The China International Capital Corporation (CICC) analysis believes that the current ceasefire negotiations and the expected resumption of navigation in the Strait of Hormuz are likely to alleviate the short-term risk of excessive oil price increases and pressure to sell gold, but the second half of the geopolitical situation is yet to unfold. Specifically, for the oil market, on one hand, there is still uncertainty in geopolitical negotiations, and the risk of high volatility in oil prices remains; on the other hand, the shortage of physical crude oil has become a established fact, and compared to the resumption of navigation, it may take more time for Gulf countries to resume oil production. According to Bloomberg data, OPEC crude oil production in March was lower than the low point in June 2020, decreasing by approximately 7.56 million barrels per day compared to the previous month. Therefore, the potential for further decline in oil prices may be limited, and if geopolitical negotiations do not progress as expected, the risk of high volatility may return.

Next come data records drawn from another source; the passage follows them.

(* ===== verification/Protection.v ===== *)
(** * The protection guard ([scheduler-go/protection/protection.go])

    Per key: cooldown, score hysteresis, an action budget per window and a
    circuit breaker.  The guard is its configuration and a map from keys to
    their state; every operation runs under the guard's mutex, so it is one
    transition, and the clock reading it takes is an argument. *)

From Stdlib Require Import ZArith Lia.
From S2P Require Import Prelude GoTime GoFloat.
From stdpp Require Import options.

Local Open Scope Z_scope.

Record Config := mkConfig {
  Enabled : bool;
  Cooldown : Z;
  Hysteresis : float64;
  MaxActionsPerWindow : Z;
  Window : Z;
  BreakerThreshold : Z;
  BreakerResetAfter : Z;
}.

#[export] Instance eta_Config : Eta Config := λ c,
  mkConfig (Enabled c) (Cooldown c) (Hysteresis c) (MaxActionsPerWindow c) (Window c)
    (BreakerThreshold c) (BreakerResetAfter c).

Inductive Reason :=
| EMPTY_KEY | EMPTY_ACTION_SET | CIRCUIT_OPEN | COOLDOWN | HYSTERESIS | BUDGET_EXHAUSTED.

#[export] Instance Reason_eq_dec : EqDecision Reason.
Proof. solve_decision. Defined.

Inductive Decision := Allowed | Denied (r : Reason).

#[export] Instance Decision_eq_dec : EqDecision Decision.
Proof. solve_decision. Defined.

Record actionState := mkActionState {
  lastAction : Z;
  lastScore : float64;
  windowStart : Z;
  windowCount : Z;
  breakerCount : Z;
  breakerOpened : Z;
}.

#[export] Instance eta_actionState : Eta actionState := λ s,
  mkActionState (lastAction s) (lastScore s) (windowStart s) (windowCount s)
    (breakerCount s) (breakerOpened s).

(** The zero value read for a key the map does not hold. *)
Definition zero_state : actionState := mkActionState zero_time f0 zero_time 0 0 zero_time.

Record Guard := mkGuard { cfg : Config; gstate : gmap string actionState }.

#[export] Instance eta_Guard : Eta Guard := λ g, mkGuard (cfg g) (gstate g).

Definition state_of (g : Guard) (key : string) : actionState := default zero_state (gstate g !! key).

(** [NewGuard] *)
Definition guard_defaults (c : Config) : Config :=
  if Enabled c then
    let c := if MaxActionsPerWindow c =? 0 then c <| MaxActionsPerWindow := 1 |> else c in
    let c := if Window c <=? 0 then c <| Window := Minute |> else c in
    let c := if BreakerThreshold c =? 0 then c <| BreakerThreshold := 3 |> else c in
    if BreakerResetAfter c <=? 0 then c <| BreakerResetAfter := 5 * Minute |> else c
  else c.

Definition NewGuard (c : Config) : Guard := mkGuard (guard_defaults c) ∅.

(** [normalizeLocked] *)
Definition normalizeLocked (c : Config) (st : actionState) (now : Z) : actionState :=
  let st :=
    if negb (IsZero (breakerOpened st)) && (BreakerResetAfter c <=? time_Sub now (breakerOpened st))
    then st <| breakerOpened := zero_time |> <| breakerCount := 0 |> else st in
  if negb (IsZero (windowStart st)) && (Window c <=? time_Sub now (windowStart st))
  then st <| windowStart := zero_time |> <| windowCount := 0 |> else st.

(** [evaluateLocked]: the decision and the state to store if it is [Allowed]. *)
Definition evaluateLocked (c : Config) (st : actionState) (now : Z) (score : float64)
    (actionCount : Z) : Decision * actionState :=
  let st := normalizeLocked c st now in
  if negb (IsZero (breakerOpened st)) && (time_Sub now (breakerOpened st) <? BreakerResetAfter c)
  then (Denied CIRCUIT_OPEN, st) else
  if (0 <? Cooldown c) && negb (IsZero (lastAction st)) && (time_Sub now (lastAction st) <? Cooldown c)
  then (Denied COOLDOWN, st) else
  if fltb f0 (Hysteresis c) && fltb f0 (lastScore st) &&
     fltb score (fadd (lastScore st) (Hysteresis c))
  then (Denied HYSTERESIS, st) else
  let st :=
    if IsZero (windowStart st) || (Window c <=? time_Sub now (windowStart st))
    then st <| windowStart := now |> <| windowCount := 0 |> else st in
  if swrap64 (MaxActionsPerWindow c - windowCount st) <? actionCount
  then (Denied BUDGET_EXHAUSTED, st) else
  (Allowed, st <| lastAction := now |> <| lastScore := score |>
               <| windowCount := swrap64 (windowCount st + actionCount) |>).

(** [CheckN] *)
Definition CheckN (g : Guard) (now : Z) (key : string) (score : float64) (actionCount : Z) : Decision :=
  if negb (Enabled (cfg g)) then Allowed else
  if decide (key = "") then Denied EMPTY_KEY else
  if actionCount <? 1 then Denied EMPTY_ACTION_SET else
  (evaluateLocked (cfg g) (state_of g key) now score actionCount).1.

(** [CommitN] *)
Definition CommitN (g : Guard) (now : Z) (key : string) (score : float64) (actionCount : Z) :
    Guard * Decision :=
  if negb (Enabled (cfg g)) then (g, Allowed) else
  if decide (key = "") then (g, Denied EMPTY_KEY) else
  if actionCount <? 1 then (g, Denied EMPTY_ACTION_SET) else
  match evaluateLocked (cfg g) (state_of g key) now score actionCount with
  | (Allowed, next) => (g <| gstate := <[key := next]> (gstate g) |>, Allowed)
  | (d, _) => (g, d)
  end.

Definition Allow (g : Guard) (now : Z) (key : string) (score : float64) := CommitN g now key score 1.
Definition AllowN := CommitN.
Definition Check1 (g : Guard) (now : Z) (key : string) (score : float64) := CheckN g now key score 1.

(** [Reject] *)
Definition Reject (g : Guard) (now : Z) (key : string) : Guard :=
  if negb (Enabled (cfg g)) || bool_decide (key = "") then g else
  let st := normalizeLocked (cfg g) (state_of g key) now in
  let st := st <| breakerCount := swrap64 (breakerCount st + 1) |> in
  let st := if BreakerThreshold (cfg g) <=? breakerCount st then st <| breakerOpened := now |> else st in
  g <| gstate := <[key := st]> (gstate g) |>.

(** [Accept] *)
Definition Accept (g : Guard) (now : Z) (key : string) : Guard :=
  if negb (Enabled (cfg g)) || bool_decide (key = "") then g else
  let st := normalizeLocked (cfg g) (state_of g key) now in
  let st := if 0 <? breakerCount st then st <| breakerCount := breakerCount st - 1 |> else st in
  let st := if breakerCount st =? 0 then st <| breakerOpened := zero_time |> else st in
  g <| gstate := <[key := st]> (gstate g) |>.

(** The durable form of a key's state, and [ExportState]/[RestoreState]. *)
Record StateEntry := mkStateEntry {
  LastAction : Z;
  LastScore : float64;
  WindowStart : Z;
  WindowCount : Z;
  BreakerCount : Z;
  BreakerOpened : Z;
}.

Definition export_entry (st : actionState) : StateEntry :=
  mkStateEntry (lastAction st) (lastScore st) (windowStart st) (windowCount st)
    (breakerCount st) (breakerOpened st).

Definition restore_entry (e : StateEntry) : actionState :=
  mkActionState (LastAction e) (LastScore e) (WindowStart e) (WindowCount e)
    (BreakerCount e) (BreakerOpened e).

Definition ExportState (g : Guard) : gmap string StateEntry := export_entry <$> gstate g.

Definition RestoreState (g : Guard) (snapshot : gmap string StateEntry) : Guard :=
  g <| gstate := restore_entry <$> snapshot |>.

(** ** Traces

    The calls made on one guard, each with the clock reading it took.  [run]
    returns the final guard and what each call returned ([Allowed] for the calls
    without a result). *)

Inductive Call := DoCommit (score : float64) (actionCount : Z) | DoReject | DoAccept.

Record Event := mkEvent { at_time : Z; on_key : string; call : Call }.

Definition step (g : Guard) (e : Event) : Guard * Decision :=
  match call e with
  | DoCommit score n => CommitN g (at_time e) (on_key e) score n
  | DoReject => (Reject g (at_time e) (on_key e), Allowed)
  | DoAccept => (Accept g (at_time e) (on_key e), Allowed)
  end.

Fixpoint run (g : Guard) (evs : list Event) : Guard * list (Event * Decision) :=
  match evs with
  | [] => (g, [])
  | e :: evs =>
      let '(g, d) := step g e in
      let '(g, ds) := run g evs in (g, (e, d) :: ds)
  end.

(** The mutations an answered call let through for [key] in [lo, hi). *)
Definition granted (key : string) (lo hi : Z) (ed : Event * Decision) : Z :=
  match ed with
  | (mkEvent t k (DoCommit _ n), Allowed) =>
      if bool_decide (k = key) && (lo <=? t) && (t <? hi) then n else 0
  | _ => 0
  end.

As for the gold market, CICC believes that the previously anticipated interest rate hikes may have room for adjustment, and whether it is a rebound in oil prices after easing geopolitical tensions, a return to loose monetary policy, or an intensification of supply shocks causing recessionary pressures, triggering safe-haven value, the periodic investment demand and price of gold may have opportunities for recovery in the second half. In addition, as of March this year, the People's Bank of China has been increasing its gold reserves for 17 consecutive months, with an increase of 4.98 tons in March, indicating that the medium- to long-term central bank demand for gold is expected to continue to provide structural support for the price of gold.